● **Task goal**
Write out again, exactly, the lines below starting at the one with "- rewrite relaxPush_cons, <- (Hdeg a Ha)." and ending at the one with "by rewrite !lookup_insert_eq.".
• • • •
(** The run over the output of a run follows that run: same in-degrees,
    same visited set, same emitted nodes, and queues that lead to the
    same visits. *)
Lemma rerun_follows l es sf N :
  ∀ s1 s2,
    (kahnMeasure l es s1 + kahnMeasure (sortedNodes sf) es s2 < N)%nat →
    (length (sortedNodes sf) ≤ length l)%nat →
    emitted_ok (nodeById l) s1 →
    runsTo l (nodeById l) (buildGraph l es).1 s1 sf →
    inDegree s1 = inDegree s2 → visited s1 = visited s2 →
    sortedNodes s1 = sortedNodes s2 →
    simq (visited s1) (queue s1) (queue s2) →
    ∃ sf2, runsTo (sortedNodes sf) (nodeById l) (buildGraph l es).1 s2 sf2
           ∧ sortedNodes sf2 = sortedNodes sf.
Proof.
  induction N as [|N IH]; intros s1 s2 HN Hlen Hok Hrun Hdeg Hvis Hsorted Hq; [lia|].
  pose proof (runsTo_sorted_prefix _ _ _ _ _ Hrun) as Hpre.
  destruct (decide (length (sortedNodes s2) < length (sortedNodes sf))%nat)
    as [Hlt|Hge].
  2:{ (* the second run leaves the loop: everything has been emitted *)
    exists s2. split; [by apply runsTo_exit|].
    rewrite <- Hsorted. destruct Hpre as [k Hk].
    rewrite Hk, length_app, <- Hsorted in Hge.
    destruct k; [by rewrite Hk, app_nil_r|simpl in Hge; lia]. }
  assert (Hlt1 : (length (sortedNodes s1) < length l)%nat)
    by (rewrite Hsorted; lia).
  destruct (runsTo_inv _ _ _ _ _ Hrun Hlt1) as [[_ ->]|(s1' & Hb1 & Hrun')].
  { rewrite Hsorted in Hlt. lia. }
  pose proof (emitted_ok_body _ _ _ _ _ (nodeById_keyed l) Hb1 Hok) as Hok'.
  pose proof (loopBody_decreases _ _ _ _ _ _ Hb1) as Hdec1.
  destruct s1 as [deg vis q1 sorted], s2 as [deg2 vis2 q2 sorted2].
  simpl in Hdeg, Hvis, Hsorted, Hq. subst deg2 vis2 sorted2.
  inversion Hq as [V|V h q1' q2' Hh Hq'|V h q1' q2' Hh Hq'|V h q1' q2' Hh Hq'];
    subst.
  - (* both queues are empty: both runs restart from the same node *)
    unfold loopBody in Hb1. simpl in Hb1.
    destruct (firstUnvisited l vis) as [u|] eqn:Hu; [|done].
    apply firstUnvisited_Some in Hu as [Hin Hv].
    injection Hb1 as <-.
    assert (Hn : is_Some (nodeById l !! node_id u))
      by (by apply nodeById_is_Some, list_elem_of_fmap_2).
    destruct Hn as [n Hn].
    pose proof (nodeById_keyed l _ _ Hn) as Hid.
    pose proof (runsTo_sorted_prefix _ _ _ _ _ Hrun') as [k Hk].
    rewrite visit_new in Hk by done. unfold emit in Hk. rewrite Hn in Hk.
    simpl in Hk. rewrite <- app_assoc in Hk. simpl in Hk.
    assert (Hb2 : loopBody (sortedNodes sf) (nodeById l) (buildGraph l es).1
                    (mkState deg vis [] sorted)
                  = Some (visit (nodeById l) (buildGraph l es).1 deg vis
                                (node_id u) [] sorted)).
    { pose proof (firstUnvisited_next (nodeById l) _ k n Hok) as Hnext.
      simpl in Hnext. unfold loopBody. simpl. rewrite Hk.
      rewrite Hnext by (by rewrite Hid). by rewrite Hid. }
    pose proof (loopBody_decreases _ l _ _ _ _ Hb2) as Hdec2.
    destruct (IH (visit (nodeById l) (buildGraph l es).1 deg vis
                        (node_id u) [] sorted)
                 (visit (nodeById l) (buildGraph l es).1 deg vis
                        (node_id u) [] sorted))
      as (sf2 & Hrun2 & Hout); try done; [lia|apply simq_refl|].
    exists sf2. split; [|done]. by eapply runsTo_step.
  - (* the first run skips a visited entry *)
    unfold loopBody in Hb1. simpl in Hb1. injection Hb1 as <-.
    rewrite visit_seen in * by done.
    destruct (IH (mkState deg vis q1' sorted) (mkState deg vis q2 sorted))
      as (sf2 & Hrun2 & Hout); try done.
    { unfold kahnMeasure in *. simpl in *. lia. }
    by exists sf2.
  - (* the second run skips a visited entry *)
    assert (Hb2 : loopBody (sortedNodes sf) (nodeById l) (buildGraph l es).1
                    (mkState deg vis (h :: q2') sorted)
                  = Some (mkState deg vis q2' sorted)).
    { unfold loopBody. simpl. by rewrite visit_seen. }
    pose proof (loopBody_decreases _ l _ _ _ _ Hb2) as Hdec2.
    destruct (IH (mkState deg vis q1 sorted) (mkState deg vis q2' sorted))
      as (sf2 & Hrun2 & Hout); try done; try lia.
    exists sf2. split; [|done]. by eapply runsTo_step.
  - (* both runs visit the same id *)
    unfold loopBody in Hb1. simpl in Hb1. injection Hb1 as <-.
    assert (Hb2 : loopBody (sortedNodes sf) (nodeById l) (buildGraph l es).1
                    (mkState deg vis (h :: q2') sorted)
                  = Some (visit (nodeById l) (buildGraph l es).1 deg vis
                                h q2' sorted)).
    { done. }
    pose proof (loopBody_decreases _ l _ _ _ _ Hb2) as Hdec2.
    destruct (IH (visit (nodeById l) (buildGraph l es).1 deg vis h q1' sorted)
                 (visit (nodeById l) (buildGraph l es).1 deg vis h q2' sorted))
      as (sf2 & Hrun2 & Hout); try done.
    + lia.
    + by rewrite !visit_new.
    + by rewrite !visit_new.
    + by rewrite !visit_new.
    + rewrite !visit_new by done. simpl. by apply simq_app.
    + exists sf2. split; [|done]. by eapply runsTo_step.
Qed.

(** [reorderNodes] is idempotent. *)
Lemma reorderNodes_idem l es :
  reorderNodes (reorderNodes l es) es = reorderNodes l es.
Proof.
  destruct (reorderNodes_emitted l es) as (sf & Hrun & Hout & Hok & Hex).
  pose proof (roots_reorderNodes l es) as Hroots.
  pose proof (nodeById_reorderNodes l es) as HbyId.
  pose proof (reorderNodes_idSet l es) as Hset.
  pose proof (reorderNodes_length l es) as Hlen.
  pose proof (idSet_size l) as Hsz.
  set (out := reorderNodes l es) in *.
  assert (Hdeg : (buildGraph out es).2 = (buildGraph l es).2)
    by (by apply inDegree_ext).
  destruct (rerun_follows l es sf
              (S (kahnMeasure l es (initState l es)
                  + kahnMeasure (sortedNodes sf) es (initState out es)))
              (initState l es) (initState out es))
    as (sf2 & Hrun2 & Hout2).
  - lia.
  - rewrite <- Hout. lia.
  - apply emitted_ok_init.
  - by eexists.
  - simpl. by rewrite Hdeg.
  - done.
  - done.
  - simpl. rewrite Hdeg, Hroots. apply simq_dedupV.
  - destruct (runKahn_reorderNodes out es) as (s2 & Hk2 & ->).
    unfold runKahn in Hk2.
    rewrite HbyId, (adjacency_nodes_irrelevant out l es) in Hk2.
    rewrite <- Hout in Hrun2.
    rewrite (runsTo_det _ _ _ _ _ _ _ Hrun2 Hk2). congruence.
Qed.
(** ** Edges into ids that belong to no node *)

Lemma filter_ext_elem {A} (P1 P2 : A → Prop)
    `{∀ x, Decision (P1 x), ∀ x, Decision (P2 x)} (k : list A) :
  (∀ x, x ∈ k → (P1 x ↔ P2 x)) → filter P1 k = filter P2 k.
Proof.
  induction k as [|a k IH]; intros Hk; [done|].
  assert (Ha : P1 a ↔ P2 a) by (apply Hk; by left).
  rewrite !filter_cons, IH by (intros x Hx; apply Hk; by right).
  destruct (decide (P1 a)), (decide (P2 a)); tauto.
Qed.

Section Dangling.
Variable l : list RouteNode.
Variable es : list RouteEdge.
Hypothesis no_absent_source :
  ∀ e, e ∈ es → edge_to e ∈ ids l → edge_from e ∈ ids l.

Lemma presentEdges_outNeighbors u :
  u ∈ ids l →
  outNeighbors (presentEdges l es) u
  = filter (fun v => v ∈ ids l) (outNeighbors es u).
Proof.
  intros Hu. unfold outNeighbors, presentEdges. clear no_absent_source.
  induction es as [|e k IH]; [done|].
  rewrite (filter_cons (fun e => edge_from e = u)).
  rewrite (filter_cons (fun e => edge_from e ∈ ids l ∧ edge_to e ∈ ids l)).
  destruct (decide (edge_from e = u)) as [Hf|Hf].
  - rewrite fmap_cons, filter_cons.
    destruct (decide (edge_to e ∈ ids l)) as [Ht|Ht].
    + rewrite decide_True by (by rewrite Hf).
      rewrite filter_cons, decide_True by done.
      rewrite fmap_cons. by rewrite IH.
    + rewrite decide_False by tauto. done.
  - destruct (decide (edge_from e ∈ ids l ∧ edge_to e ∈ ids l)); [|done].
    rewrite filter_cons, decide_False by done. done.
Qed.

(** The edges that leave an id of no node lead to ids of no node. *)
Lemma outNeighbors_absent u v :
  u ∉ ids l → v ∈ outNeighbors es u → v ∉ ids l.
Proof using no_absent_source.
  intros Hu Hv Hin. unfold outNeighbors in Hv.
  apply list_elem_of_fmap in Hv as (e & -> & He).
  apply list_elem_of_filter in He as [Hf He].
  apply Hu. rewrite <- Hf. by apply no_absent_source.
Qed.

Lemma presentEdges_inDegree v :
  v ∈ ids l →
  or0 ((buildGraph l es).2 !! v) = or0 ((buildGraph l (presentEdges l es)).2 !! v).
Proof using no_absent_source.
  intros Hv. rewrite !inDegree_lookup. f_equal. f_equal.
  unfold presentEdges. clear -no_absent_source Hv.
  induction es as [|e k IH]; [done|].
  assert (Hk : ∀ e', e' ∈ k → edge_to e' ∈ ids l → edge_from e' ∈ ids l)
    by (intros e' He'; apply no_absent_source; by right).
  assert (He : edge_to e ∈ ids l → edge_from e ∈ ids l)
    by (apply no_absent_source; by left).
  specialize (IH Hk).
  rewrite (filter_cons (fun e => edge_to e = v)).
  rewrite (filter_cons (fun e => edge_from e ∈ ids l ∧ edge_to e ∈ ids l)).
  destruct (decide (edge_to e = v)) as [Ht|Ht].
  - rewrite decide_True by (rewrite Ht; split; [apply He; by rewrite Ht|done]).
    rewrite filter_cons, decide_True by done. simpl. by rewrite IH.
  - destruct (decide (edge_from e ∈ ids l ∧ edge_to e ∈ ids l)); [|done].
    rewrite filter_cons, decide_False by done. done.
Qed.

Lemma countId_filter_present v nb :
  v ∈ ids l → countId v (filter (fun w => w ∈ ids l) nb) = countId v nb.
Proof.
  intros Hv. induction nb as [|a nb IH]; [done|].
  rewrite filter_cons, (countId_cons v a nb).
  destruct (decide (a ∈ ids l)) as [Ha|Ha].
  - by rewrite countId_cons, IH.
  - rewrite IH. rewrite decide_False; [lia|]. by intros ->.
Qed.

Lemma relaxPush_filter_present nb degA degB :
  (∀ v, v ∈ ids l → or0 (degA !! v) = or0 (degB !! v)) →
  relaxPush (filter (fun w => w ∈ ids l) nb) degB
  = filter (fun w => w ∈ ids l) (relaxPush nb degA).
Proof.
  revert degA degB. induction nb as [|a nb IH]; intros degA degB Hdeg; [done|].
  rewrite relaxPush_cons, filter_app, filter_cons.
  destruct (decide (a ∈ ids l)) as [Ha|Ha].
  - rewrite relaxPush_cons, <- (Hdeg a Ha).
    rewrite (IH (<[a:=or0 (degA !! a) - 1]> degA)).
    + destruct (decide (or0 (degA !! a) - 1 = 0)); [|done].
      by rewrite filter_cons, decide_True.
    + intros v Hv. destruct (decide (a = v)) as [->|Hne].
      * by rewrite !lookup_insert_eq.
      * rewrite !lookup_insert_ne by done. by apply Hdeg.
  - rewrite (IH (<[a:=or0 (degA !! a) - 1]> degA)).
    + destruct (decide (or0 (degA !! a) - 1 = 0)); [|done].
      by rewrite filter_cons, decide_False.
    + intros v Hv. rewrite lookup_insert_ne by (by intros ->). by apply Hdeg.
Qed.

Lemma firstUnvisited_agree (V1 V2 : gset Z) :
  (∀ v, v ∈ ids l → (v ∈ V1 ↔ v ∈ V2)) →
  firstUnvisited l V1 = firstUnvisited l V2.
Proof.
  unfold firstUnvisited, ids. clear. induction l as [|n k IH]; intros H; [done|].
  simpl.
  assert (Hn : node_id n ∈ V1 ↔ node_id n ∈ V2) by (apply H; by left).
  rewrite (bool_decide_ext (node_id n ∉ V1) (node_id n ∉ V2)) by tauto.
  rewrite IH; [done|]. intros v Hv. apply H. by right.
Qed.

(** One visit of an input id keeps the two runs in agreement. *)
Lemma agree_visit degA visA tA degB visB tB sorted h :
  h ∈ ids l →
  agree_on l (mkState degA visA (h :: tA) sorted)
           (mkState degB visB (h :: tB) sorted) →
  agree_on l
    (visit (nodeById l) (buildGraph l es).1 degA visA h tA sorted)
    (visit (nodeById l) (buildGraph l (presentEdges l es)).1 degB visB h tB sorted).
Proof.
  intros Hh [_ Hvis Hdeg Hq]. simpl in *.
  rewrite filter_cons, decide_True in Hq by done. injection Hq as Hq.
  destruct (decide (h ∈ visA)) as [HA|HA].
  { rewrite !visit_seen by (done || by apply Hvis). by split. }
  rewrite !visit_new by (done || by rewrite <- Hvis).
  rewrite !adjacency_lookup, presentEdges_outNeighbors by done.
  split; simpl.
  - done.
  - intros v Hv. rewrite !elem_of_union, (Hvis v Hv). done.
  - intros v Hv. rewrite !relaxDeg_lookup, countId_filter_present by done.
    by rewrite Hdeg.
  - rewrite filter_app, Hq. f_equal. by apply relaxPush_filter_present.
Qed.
• • • •
● **Written solution**
  - rewrite relaxPush_cons, <- (Hdeg a Ha).
    rewrite (IH (<[a:=or0 (degA !! a) - 1]> degA)).
    + destruct (decide (or0 (degA !! a) - 1 = 0)); [|done].
      by rewrite filter_cons, decide_True.
    + intros v Hv. destruct (decide (a = v)) as [->|Hne].
      * by rewrite !lookup_insert_eq.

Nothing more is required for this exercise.